L’unico difetto reale nell’uso quotidiano della penna è che, per la sua capacità di erogare un flusso molto ampio, presenta un pennino abbastanza “umido”, essenziale per poter garantire la variazione di tratto di cui è capace. Questo però comporta anche una certa tendenza all’accumulo di inchiostro sull’alimentatore, che essendo relativamente primitivo (è piatto e non dotato di tutte le alette e le camere di compensazione che vennero adottate negli anni seguenti) non riesce a trattenerlo a sufficienza con la conseguenza di lasciare residui nel cappuccio, che poi si ritrovano sul pennino stesso.
Non lo si può considerare un difetto costruttivo della penna in quanto tale, dato che quando venne costruita la tecnologia che consente di limitare questo problema non era ancora stata sviluppata adeguatamente, per cui nel caso specifico questo comportamento è normale, ma occorre sapersi adattare, se la si vuole misurare sui canoni di una penna moderna.
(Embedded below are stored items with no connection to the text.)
(** [drc_try_lock_local_res]: the resource is made when there is none, and the
    attempt succeeds exactly when its spin lock is free at that moment. *)
Lemma local_try_ok env d t A am Sp :
  lrep t A am Sp -> calm d env ->
  (A !! d = None /\ Z.of_nat (size A) + Z.of_nat (size Sp) = item_num (res_pool t) /\
   drc_try_lock_local_res signed pad env d t = Crash Panic) \/
  (exists t' A1 am' Sp' b, drc_try_lock_local_res signed pad env d t = Ok (negb (ll_lock b), t') /\ A1 !! d = Some b /\
     lrep t' (<[d := ll_set_lock true b]> A1) am' Sp').
Proof.
  intros R C. unfold drc_try_lock_local_res. destruct (get_local_ok t A am Sp d R) as [(Hd & Hf & ->)|(i & t1 & am1 & -> & Hi & R1)]; [by left|].
  right. cbn [mbind outcome_bind]. destruct (C _ _ _ _ R1) as (A2 & am2 & Sp2 & R2 & Hk & _ & _). specialize (Hk _ Hi).
  destruct (rep_entry _ _ _ _ _ _ R2 Hk) as (b & Hb & _). destruct (local_trylock_ok _ _ _ _ _ _ _ R2 Hk Hb) as (t3 & -> & R3). eauto 10.
Qed.

(** ** Recycling *)

(** The resource is in use: its spin lock is taken, or it is locked, or its
    latch is. *)
Definition in_use b : bool := ll_lock b || (ll_is_locked b || negb (la_stat (ll_latch b) =? LATCH_STATUS_IDLE)).

(** The reform gate, a resource that is not there, and a resource that is:
    refused when it is in use, reserved when it is not. *)
Lemma lock_for_recycle_ok env v d version t A am Sp :
  lrep t A am Sp -> calm d env ->
  exists ret found t', drc_lock_local_lock_res_by_id_for_recycle signed pad env v d version t = Ok (ret, found, t') /\
    if DRC_STOP_DLS_REQ_FOR_REFORMING version v d then ret = OG_ERROR /\ t' = t
    else match A !! d with
    | None => ret = OG_SUCCESS /\ found = false /\ t' = t
    | Some _ => found = true /\ exists i A0 am0 Sp0 b0, am !! d = Some i /\ lrep (env t) A0 am0 Sp0 /\ am0 !! d = Some i /\ A0 !! d = Some b0 /\
        if in_use b0 then ret = OG_ERROR /\ lrep t' A0 am0 Sp0
        else ret = OG_SUCCESS /\ lrep t' (<[d := reserve b0]> A0) am0 Sp0
    end.
Proof.
  intros R Hc. unfold drc_lock_local_lock_res_by_id_for_recycle. destruct (DRC_STOP_DLS_REQ_FOR_REFORMING version v d).
  { by exists OG_ERROR, true, t. }
  unfold drc_get_local_resx_without_create, loc_lookup, loc_bucket. destruct (A !! d) as [b|] eqn:Hd.
  2:{ destruct (flat_lookup_none _ _ _ _ _ _ R Hd) as [_ ->]. by exists OG_SUCCESS, false, t. }
  destruct (flat_open _ _ _ _ _ _ _ R Hd) as (i & Hi & -> & _). cbn [mbind outcome_bind].
  destruct (Hc _ _ _ _ R) as (A1 & am1 & Sp1 & R1 & Hk1 & _ & _). specialize (Hk1 _ Hi).
  destruct (rep_entry _ _ _ _ _ _ R1 Hk1) as (b1 & Hb1 & _).
  destruct (local_trylock_ok _ _ _ _ _ _ _ R1 Hk1 Hb1) as (t2 & -> & R2). cbn [mbind outcome_bind].
  destruct (ll_lock b1) eqn:Hl; cbn [negb].
  { exists OG_ERROR, true, t2. split; [done|]. split; [done|]. exists i, A1, am1, Sp1, b1. split_and!; try done. unfold in_use. rewrite Hl. split; [done|].
    rewrite insert_id in R2; [done|]. rewrite Hb1. f_equal. destruct b1; cbn in *. by rewrite Hl. }
  set (b2 := ll_set_lock true b1) in *. pose proof (lookup_insert_eq A1 d b2) as Hb2.
  destruct (rep_entry _ _ _ _ _ _ R2 Hk1) as (b2' & Hb2' & Hg2 & _). assert (b2' = b2) as -> by congruence.
  rewrite Hg2. cbn [mbind outcome_bind]. change (ll_is_locked b2) with (ll_is_locked b1). change (ll_latch b2) with (ll_latch b1).
  unfold drc_unlock_local_resx. destruct (ll_is_locked b1 || _) eqn:Hbusy.
  - destruct (local_update _ _ _ _ d i b2 (ll_set_lock false) R2 Hk1 Hb2 eq_refl) as (t3 & -> & R3). cbn [mbind outcome_bind].
    exists OG_ERROR, true, t3. split; [done|]. split; [done|]. exists i, A1, am1, Sp1, b1. split_and!; try done. unfold in_use. rewrite Hl, Hbusy. split; [done|].
    rewrite insert_insert_eq, insert_id in R3; [done|]. rewrite Hb1. f_equal. destruct b1; cbn in *. by rewrite Hl.
  - destruct (local_update _ _ _ _ d i b2 reserve R2 Hk1 Hb2 eq_refl) as (t3 & Hp3 & R3). rewrite Hg2 in Hp3.
    cbn [mbind outcome_bind] in Hp3. rewrite Hp3. cbn [mbind outcome_bind].
    destruct (local_update _ _ _ _ d i (reserve b2) (ll_set_lock false) R3 Hk1 (lookup_insert_eq _ _ _) eq_refl) as (t4 & -> & R4).
    cbn [mbind outcome_bind]. exists OG_SUCCESS, true, t4. split; [done|]. split; [done|]. exists i, A1, am1, Sp1, b1. split_and!; try done.
    unfold in_use. rewrite Hl, Hbusy. split; [done|]. rewrite !insert_insert_eq in R4.
    replace (reserve b1) with (ll_set_lock false (reserve b2)); [done|]. unfold b2. destruct b1; cbn in *. by rewrite Hl.
Qed.

(** The resource goes: off the hash map, still reserved, then back to the
    pool. *)
Definition still_reserved d t : Prop := exists A am Sp b, lrep t A am Sp /\ A !! d = Some b /\ reserved b = true.

Lemma release_by_id_ok env1 env2 d t A am Sp i b :
  lrep t A am Sp -> am !! d = Some i -> A !! d = Some b -> reserved b = true -> calm d env1 -> calm d env2 ->
  still_reserved d (env1 t) /\
  exists t' A' am' Sp', drc_release_local_lock_res_by_id signed pad env1 env2 d t = Ok t' /\ lrep t' A' am' Sp' /\
    i ∉ (map_img am' ∪ Sp' : gset Z).
Proof.
  intros R Hi Hb Hr C1 C2. split.
  { destruct (C1 _ _ _ _ R) as (A1 & am1 & Sp1 & R1 & _ & Hk & _). destruct (Hk _ Hb Hr) as (b1 & ? & ?). by exists A1, am1, Sp1, b1. } unfold drc_release_local_lock_res_by_id, drc_get_local_resx_without_create, loc_lookup, loc_bucket.
  rewrite (flat_lookup _ _ _ _ _ _ R), Hi. cbn [mbind outcome_bind].
  destruct (C1 _ _ _ _ R) as (A1 & am1 & Sp1 & R1 & Hk1 & _ & _). specialize (Hk1 _ Hi).
  destruct (rep_entry _ _ _ _ _ _ R1 Hk1) as (b1 & Hb1 & _).
  destruct (flat_unlink _ _ _ _ _ _ _ _ R1 Hb1 Hk1) as (t2 & -> & _ & R2 & n & Ha2). cbn [mbind outcome_bind].
  destruct (C2 _ _ _ _ R2) as (A3 & am3 & Sp3 & R3 & _ & _ & Hs). destruct (Hs i _ ltac:(set_solver) Ha2) as [Hi3 Ha3].
  unfold drc_release_local_lock_res.
  destruct (flat_release _ _ _ _ _ i _ (fun _ => pi_zero) R3 Hi3 Ha3 eq_refl) as (t4 & -> & _ & R4).
  exists t4, A3, am3, (Sp3 ∖ {[i]}). split_and!; try done. intros [Hm|Hm]%elem_of_union; [|set_solver].
  apply elem_of_map_img in Hm as (k & Hk). by apply (fr_spare _ _ _ _ _ R3 _ _ Hk).
Qed.

(** The resource is given back, once its spin lock is free. *)
Lemma unlock_for_recycle_ok env d t A am Sp i :
  lrep t A am Sp -> am !! d = Some i -> calm d env ->
  exists o, drc_unlock_local_lock_res_by_id_for_recycle signed pad env d t = Ok o /\
    match o with
    | None => exists A1 am1 Sp1 b, lrep (env t) A1 am1 Sp1 /\ A1 !! d = Some b /\ ll_lock b = true
    | Some t' => exists A' am' Sp' b, lrep t' A' am' Sp' /\ am' !! d = Some i /\ A' !! d = Some b /\ in_use b = false
    end.
Proof.
  intros R Hi C. unfold drc_unlock_local_lock_res_by_id_for_recycle, drc_get_local_resx_without_create, loc_lookup, loc_bucket.
  rewrite (flat_lookup _ _ _ _ _ _ R), Hi. cbn [mbind outcome_bind].
  destruct (C _ _ _ _ R) as (A1 & am1 & Sp1 & R1 & Hk1 & _ & _). specialize (Hk1 _ Hi).
  destruct (rep_entry _ _ _ _ _ _ R1 Hk1) as (b1 & Hb1 & Hg1 & _). unfold drc_lock_local_resx. rewrite Hg1. cbn [mbind outcome_bind].
  destruct (ll_lock b1) eqn:Hl; cbn [mbind outcome_bind]; [exists None; eauto 10|].
  destruct (local_update _ _ _ _ d i b1 (ll_set_lock true) R1 Hk1 Hb1 eq_refl) as (t2 & Hp2 & R2). rewrite Hg1 in Hp2.
  cbn [mbind outcome_bind] in Hp2. rewrite Hp2. cbn [mbind outcome_bind].
  set (b2 := ll_set_lock true b1) in *. pose proof (lookup_insert_eq A1 d b2) as Hb2.
  destruct (rep_entry _ _ _ _ _ _ R2 Hk1) as (b2' & Hb2' & Hg2 & _). assert (b2' = b2) as -> by congruence.
  rewrite Hg2. cbn [mbind outcome_bind].
  destruct (local_update _ _ _ _ d i b2 unreserve R2 Hk1 Hb2 eq_refl) as (t3 & Hp3 & R3). rewrite Hg2 in Hp3.
  cbn [mbind outcome_bind] in Hp3. rewrite Hp3. cbn [mbind outcome_bind]. unfold drc_unlock_local_resx.
  destruct (local_update _ _ _ _ d i (unreserve b2) (ll_set_lock false) R3 Hk1 (lookup_insert_eq _ _ _) eq_refl) as (t4 & -> & R4).
  cbn [mbind outcome_bind]. eexists (Some t4). split; [done|]. eexists _, am1, Sp1, _. split; [exact R4|]. split; [done|].
  by rewrite lookup_insert_eq.
Qed.

(** [self] is not among the holders of [d] that the master knows. *)
Definition not_holder (self : Z) d (G : lock_catalogue) : Prop :=
  forall ab, G !! d = Some ab -> drc_bitmap64_exist (lk_granted_map ab) self = false.

Lemma lock_left_granted ab ab' : lock_left ab = Some ab' -> ab' = ab.
Proof. unfold lock_left. case_bool_decide; congruence. Qed.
Nel mio caso i vantaggi nel piacere della scrittura sovrastano ampiamente il prezzo di avere un pennino macchiato di inchiostro cui dare una periodica ripulita …
In conclusione questa Waterman 52 si dimostra, nonostante gli oltre 80 anni di età, una penna ancora perfettamente funzionale. Come dicevo all’inizio non è un modello raro, e sarà sicuramente snobbata dal classico collezionista spocchioso che cerca solo il pezzo unico, ma dal mio punto di vista è un esemplare che parla della storia della stilografica, ed una penna come questa, per quanto ordinaria, non può mancare dalla collezione di un vero appassionato.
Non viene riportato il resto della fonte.